This story is about Estefania who is 16 years old. We have known and worked with this family for many years now. As a matter of fact, you probably have seen in pictures (from newsletters through the years) her sister Rocio that has Down Syndrome. Estefania has a 2 month old baby boy named Alexis. Estefania and her sister Gisel (19 years old), have quite a story. But before I go into their past, let me tell you their present. They both do drugs and drink alcohol, even while breastfeeding their babies. I have been told by other reliable sources in the area that they are "working the streets". Knowing them, I certainly do not doubt it. Gisel has a 2 year old girl named Jasmine and a 1 month old girl named Sofia. They both had their babies in the hospital last week due with pneumonia. I received a text message from Estefania last week, "I am in the hospital with my baby and need help. I don't have any money for diapers. Can you help me?"
Of course, I begin to prepare a bag with diapers, bottles, pacifiers, hats, blankets, etc. All of these items came from a baby shower that was given for the "girls in general" in Texas this past March. Wow! What a blessing these items were and what an awesome way to bring the Gospel in action. Anyway, I went to the hospital and Estefania was so happy to see me and told me, "I knew of all the people, that I could count on you to help me." I silently thanked the Good Lord for all those years of gaining her trust. I told her many things during that hour, basically letting her know she could count on Esteban and I and also God. I told her if she wanted to change, she has help. I also let her know that I have heard many things, I know she is doing drugs, but if she wants a better life for herself and her baby, she does have help. BUT, she has to want that change. She did tell me she does want to change that she does not want this life for her baby. So, we will see. After an hour conversation, I left and prayed.

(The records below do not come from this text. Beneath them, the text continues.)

(** A bare [except:] catches everything. *)
Definition is_BaseException (e : exn) : bool := true.

(** [except (psutil.NoSuchProcess, psutil.AccessDenied, psutil.ZombieProcess)]. *)
Definition is_process_gone (e : exn) : bool :=
  match e with NoSuchProcess | AccessDenied | ZombieProcess => true | _ => false end.

(** The outcome of evaluating Python code: a value or a raised exception. *)
Inductive result (A : Type) : Type :=
  | Ok (a : A)
  | Raise (e : exn).
Arguments Ok {A} a.
Arguments Raise {A} e.

#[export] Instance result_eq_dec `{EqDecision A} : EqDecision (result A).
Proof. solve_decision. Defined.

#[export] Instance result_ret : MRet result := @Ok.
#[export] Instance result_bind : MBind result := λ A B f r,
  match r with Ok a => f a | Raise e => Raise e end.
#[export] Instance result_fmap : FMap result := λ A B f r,
  match r with Ok a => Ok (f a) | Raise e => Raise e end.

(** [try: body / except <caught>: handler]. *)
Definition try_except {A} (body : result A) (caught : exn → bool)
    (handler : exn → result A) : result A :=
  match body with
  | Ok a => Ok a
  | Raise e => if caught e then handler e else Raise e
  end.

(** [try: x = body] followed by a bare [except: x = default]: the value
    the statement leaves in [x]. *)
Definition try_bare {A} (body : result A) (default : A) : A :=
  match body with Ok a => a | Raise _ => default end.

(** The value of a computation that returned. *)
Definition ok_of {A} (r : result A) : option A :=
  match r with Ok a => Some a | Raise _ => None end.

(** Reading an attribute or calling a method of a value that may be [None]. *)
Definition attr_of {A} (o : option A) : result A :=
  match o with Some a => Ok a | None => Raise AttributeError end.

(** Using a value that may be [None] as an operand. *)
Definition operand_of {A} (o : option A) : result A :=
  match o with Some a => Ok a | None => Raise TypeError end.

Definition is_Ok {A} (r : result A) : Prop := ∃ a, r = Ok a.

#[export] Instance is_Ok_dec {A} (r : result A) : Decision (is_Ok r).
Proof.
  refine (match r with Ok a => left _ | Raise e => right _ end).
  - by exists a.
  - by intros [a ?].
Defined.

(** ** Sequences *)

(** [l[:n]]: the first [n] items, or all but the last [-n] when [n < 0]. *)
Definition py_slice_to {A} (n : Z) (l : list A) : list A :=
  if 0 <=? n then take (Z.to_nat n) l
  else take (length l - Z.to_nat (- n)) l.

(** ** Strings *)

Definition ascii_lower (c : ascii) : ascii :=
  let n := N_of_ascii c in
  if ((65 <=? n) && (n <=? 90))%N then ascii_of_N (n + 32) else c.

Now both the girls have their babies home. So, I went to see how they were doing. Estefania was not there, but the older sister Gisel was. In all these years, we have only been invited through the door 1 time, and today was no different. Gisel stayed outside with me while we talked. In the past, we have had more of a relationship of trust with Gisel than with Estefania. I basically talked to Gisel the same way I spoke to Estefania in the hospital, reassuring them that they are precious to God and that I love them so much. I told her that I am here for both of the girls and their babies. That I have heard many stories about them and I know that they are struggling with many different "things". If they want to talk, if they want changes in their lives, we are here for them. They have our phone number. Now, all we can do is pray.
What I do know is that these girls were abandoned by their mom. The mom of 5 children- which includes a girl with DownSyndrome, left many many years ago. That left the dad to do the best he could. And of course, the environment they live in does not help. Through the years, the dad has asked us for help with Gisel. But I believe that dad gave up many years ago with all his children (this man is not a man of good morals or even a believer!). Rocio, the girl with Down, does not even live there anymore. She is living with an aunt somewhere, and basically, the rest of the children have abandoned school, do drugs, alcohol and have babies of their own. They are repeating generations of mistakes, abandonement and abuse.
All of this leaves me in prayer. Seeds have been planted through the years. These 2 girls continually reject the love of Christ, and even our love. I do not think they can grasp what real love is. So, if they cannot understand and accept the love from another human being, how can they accept the love from God who is "invisible" to them? How can they get past their sorrows when they show none, even to themselves? They have been hurt so much in the past, that they do not care about themselves. They are detached, indifferent, and numb, something of a blank canvas. They are absolutely blinded with a veil over their eyes and a heavy, hard heart. When Gisel was listening to me, the majority of the time she could not even look at me in the eye. I know she felt shame, and perhaps a little conviction from the Holy Spirit (since she has heard the Gospel many times from us through youth and camps).
I pray that God, in His mercy, lifts the veils from their eyes and softens their hearts to see and accept His love through us. I pray that Estefania and Gisel can feel love when they hold their baby and when they hear their baby cry. I pray that thier babies- Jasmine, Sofia and Alexis- are kept safe from all harm. Please remember this family in your prayers. Pray with me that they see their reality and realize that they do not want this kind of life and that they want change...that they want the love of Christ Jesus in their lives. Pray for generational transformation.